I was brought to a recovery centre near Scottburgh through an extraordinary sequence of events that can only be described as miraculous. For weeks I had been lying in my room in a virtual catatonic state, not bothering to get out of  bed until I absolutely needed to. A few days before I sold a computer,  which had been loaned to me and bought 3 grams of heroin. I also bought a needle for the first time in my life, planning to inject it all and end my pathetic existence.
 I had always smoked my heroin, never mainlined. I believed because of this I was not a true junky. Real junkies stuck needles in their veins. There was something Oriental, mysterious even romantic about the process of smoking it. Even the name for it has a mystical ring—chasing the dragon.

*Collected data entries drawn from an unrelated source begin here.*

Lemma jobs_wired_witness :
  (∃ mux, addBridge (RJ := RefRaw) id demo_adapter = Returned mux) ∧
  (∃ e, e ∈ Scheduler.s_entries (a_scheduler demo_adapter) ∧
        fires_job (RJ := RefRaw) demo_adapter "tick" e) ∧
  is_Some (register (RJ := RefRaw) id (λ _, "00") (λ d now, now + d)%Z (λ _, "5s")
             (λ _, Err ErrParse) (TaskHandler "tick" demo_handler) demo_adapter).2.
Proof.
  destruct (jobs_wired (RJ := RefRaw) id (λ _, "00") (λ d now, now + d)%Z (λ _, "5s")
              (λ _, Err ErrParse) id "i1" ["q"; "r"] demo_registrations eq_refl)
    as (mux & Hmux & _ & Hj & _ & _).
  split; [by exists mux|]. split; [apply Hj; by exists (Returned None)|].
  by exists (duplicate id "tick").
Defined.

Lemma job_reaches_handler_witness :
  let q := default "" (destination demo_adapter "mail" []) in
  let w := demo_world (do_xgroup (StreamKey DefaultKeys q) ConsumerGroup empty_keyspace) in
  let r := (Enqueue (RJ := RefRaw) DefaultKeys (λ _, "00") demo_adapter "id" "mail" "hi" [];;
            DequeueBatch DefaultKeys "w1" q 5) w in
  ∃ mux msg e, r.2 = Ok [MkDequeued msg e] ∧
    dispatchSafely id mux msg = (msg, Some (ErrLeaf "chronos: handler panic: hi")).
Proof.
  intros q w r.
  destruct (addBridge_ok (RJ := RefRaw) id demo_adapter eq_refl) as [mux E].
  assert (destination demo_adapter "mail" [] = Some q) as Hq by by vm_compute.
  assert (valid q = true) as Hv by by vm_compute.
  assert (drained DefaultKeys (wks w) q (MkGroup 0 ∅)) as Hd by (split_and!; by vm_compute).
  destruct (job_reaches_handler (RJ := RefRaw) id DefaultKeys (λ _, "00") (λ _, "00")
           (λ d now, now + d)%Z (λ _, "5s") (λ _, Err ErrParse) id "i1" ["q"; "r"]
           demo_registrations "id" "mail" demo_handler "hi" [] "w1" 5 (MkGroup 0 ∅) q mux w
           eq_refl E eq_refl eq_refl eq_refl ltac:(done) Hq Hv eq_refl Hd)
    as (_ & msg & e & Hr & Hh).
  exists mux, msg, e. by split.
Defined.

End JobScheduler.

I couldn’t pluck up the courage to put the needle into my vein, so I decided to smoke some first. After smoking some I felt so much better I no longer wanted to die and started making plans to get the computer back.. but first, as always,  another hit…. Before I knew it the heroin was all finished and I was still alive. The computer was the last thing of value I had to sell. The  study bursary I had been living on for the past few years  had dried up as I was no longer producing any work.  I was now been reduced to bumming and stealing money off my parents, again. This meant a daily trek up the hill to my parent’s house. My mother was so proud of me. She boasted to all her friends of how much I had achieved now I was clean (as she believed). It was so easy to lie to her.  She wanted so much to believe. I had completed my Master’s Degree two years before and was registered for my Doctorate. In reality I had produced no work the previous year and had relapsed into full-blown addiction. It was the shame and guilt of lying to and stealing  from my mother that brought me to my knees. I could no longer live with myself. I phoned a friend who I had known through Narcotics Anonymous a few years before. I had not seen him since I relapsed. Unknown to me he had also relapsed and was in treatment. I had tried a few times before to get hold of him, but he had not answered. This time I managed to get hold of him in the very short time –half an hour per week- that he was allowed to use his phone.  By chance, or gods will, there were two members of the centre in town—which is about 600kms from Scottburgh. My friend got hold of them and two days later I was here. God had done for me what I could not do for myself.